_Required action_: Whenever a line below includes "else", add it to the tally, then give the total and nothing more.

◇ ◇ ◇ ◇

(** * attila.notifications.sql: the SQL notifier

    A shallow embedding of [src/attila/notifications/sql.py]: the field
    mapping line scanner [_parse_field_mapping_line], the type tables
    [TYPE_MAP] and [TYPE_PARSER_MAP], the parsers [_string_parser] and
    [_null_parser], and the notifier's [__call__].

    Python [str] values are lists of characters.  A character is a code
    point below 256 (Rocq's [ascii]); the classification and case mapping
    below are the Unicode ones restricted to that range.  The built-in
    [int] is modelled on text of any characters.

    The definitions come first, then the facts about them. *)

From Stdlib Require Import ZArith Ascii String List Bool Lia.
From stdpp Require Import base option list fin gmap strings.

Local Open Scope char_scope.
Local Open Scope list_scope.
Local Set Warnings "-register-all".

(** * Definitions *)

(** ** Python strings *)

Abbreviation str := (list ascii).

Definition lit (x : string) : str := list_ascii_of_string x.
Arguments lit x%_string.

Definition code (c : ascii) : nat := nat_of_ascii c.

(** [str.isspace] on one character: TAB..CR, FS..US, SPACE, NEL, NBSP. *)
Definition isspace (c : ascii) : bool :=
  let n := code c in
  (((9 <=? n) && (n <=? 13)) || ((28 <=? n) && (n <=? 32))
   || (n =? 133) || (n =? 160))%nat.

(** [str.lower] on one character: A..Z and the Latin-1 capitals
    (U+00C0..U+00DE except the multiplication sign) move up by 32. *)
Definition lower_char (c : ascii) : ascii :=
  let n := code c in
  if (((65 <=? n) && (n <=? 90))
      || ((192 <=? n) && (n <=? 222) && negb (n =? 215)))%nat
  then ascii_of_nat (n + 32) else c.

Definition lower (s : str) : str := map lower_char s.

Fixpoint dropwhile {A} (p : A -> bool) (l : list A) : list A :=
  match l with
  | [] => []
  | x :: r => if p x then dropwhile p r else l
  end.

Definition lstrip (s : str) : str := dropwhile isspace s.
Definition rstrip (s : str) : str := rev (dropwhile isspace (rev s)).

(** [s.strip()] *)
Definition strip (s : str) : str := rstrip (lstrip s).

(** [s.split()]: the maximal runs of non-whitespace characters, in order.
    [cur] is the run being read. *)
Fixpoint split_from (cur : str) (s : str) : list str :=
  match s with
  | [] => match cur with [] => [] | _ => [cur] end
  | c :: r =>
      if isspace c
      then match cur with [] => split_from [] r | _ => cur :: split_from [] r end
      else split_from (cur ++ [c]) r
  end.

Definition split (s : str) : list str := split_from [] s.

(** Truth value of a string. *)
Definition truthy (s : str) : bool :=
  match s with [] => false | _ => true end.

(** ** Exceptions and results *)

(** The three [assert] statements of the module. *)
Inductive assertion :=
| Malformed_entry (original_line : str)  (* "Malformed field mapping entry:\n%r" *)
| Type_not_in_TYPE_MAP                   (* assert field_type in TYPE_MAP *)
| Not_a_null_token.                      (* the assert of _null_parser *)

Inductive exn :=
| IndexError
| KeyError (key : str)
| ValueError
| SyntaxError
| TypeError
| AssertionError (a : assertion)
| OperationNotSupportedError
| OtherError (name : str)
| Unmodelled.  (* not a Python exception: the input lies outside the part
                  of a Python library function that is modelled here *)

Inductive result (A : Type) :=
| Ok (a : A)
| Err (e : exn).
Arguments Ok {A} a.
Arguments Err {A} e.

(** ** Python values and built-in functions *)

Inductive pyobj :=
| PyNone
| PyBool (b : bool)
| PyInt (z : Z)
| PyStr (s : str)
| PyList (items : list pyobj)
| PySet (elements : list pyobj)
| PyDict (items : list (pyobj * pyobj))
| PyObject (class_name : str) (text : str).
  (* an instance of a class that is not modelled: Decimal, date, datetime *)

Definition is_digit (c : ascii) : bool :=
  ((48 <=? code c) && (code c <=? 57))%nat.

Definition digit_value (c : ascii) : Z := Z.of_nat (code c - 48).

(** The base-10 value of a string of digits, most significant first. *)
Definition decimal_value (acc : Z) (ds : str) : Z :=
  fold_left (fun acc c => (10 * acc + digit_value c)%Z) ds acc.

Module builtins.

(** [int()] reads text of any characters.  A character above U+00FF is
    given together with what the Unicode database says of it, which is all
    that [int()] asks of such a character: whether it is whitespace, and
    which decimal digit it is, if it is one (category Nd). *)
Inductive unicode_class :=
| Decimal_digit (d : fin 10)
| White_space
| Other_class.

Inductive uchar :=
| Latin1 (c : ascii)
| Wide (code_point : N) (class : unicode_class).

Abbreviation text := (list uchar).

Global Instance unicode_class_eq_dec : EqDecision unicode_class.
Proof. solve_decision. Defined.

Global Instance uchar_eq_dec : EqDecision uchar.
Proof. solve_decision. Defined.

(** Whitespace as [int()] sees it: the C [isspace] set below 127 (so not
    FS..US), and the Unicode whitespace above, which [int()] first turns
    into spaces. *)
Definition int_space (c : uchar) : bool :=
  match c with
  | Latin1 a =>
      let n := code a in
      (((9 <=? n) && (n <=? 13)) || (n =? 32) || (n =? 133) || (n =? 160))%nat
  | Wide _ White_space => true
  | Wide _ _ => false
  end.

(** The value of a decimal digit: [0] to [9], and the decimal digits of
    other scripts, which [int()] first turns into these. *)
Definition int_digit (c : uchar) : option Z :=
  match c with
  | Latin1 a => if is_digit a then Some (digit_value a) else None
  | Wide _ (Decimal_digit d) => Some (Z.of_nat (fin_to_nat d))
  | Wide _ _ => None
  end.

Definition is_underscore (c : uchar) : bool := bool_decide (c = Latin1 "_").

(** The digits after the first one: each is a digit, or one underscore
    followed by a digit.  Returns the value, the number of digits read so
    far and the unread text, [None] when an underscore is not followed by
    a digit. *)
Fixpoint int_digits (acc : Z) (n : nat) (s : text) : option (Z * nat * text) :=
  match s with
  | [] => Some (acc, n, [])
  | c :: r =>
      match int_digit c with
      | Some v => int_digits (10 * acc + v)%Z (S n) r
      | None =>
          if is_underscore c then
            match r with
            | d :: r' =>
                match int_digit d with
                | Some v => int_digits (10 * acc + v)%Z (S n) r'
                | None => None
                end
            | [] => None
            end
          else Some (acc, n, s)
      end
  end.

◇ ◇ ◇ ◇

_Task answer_: 5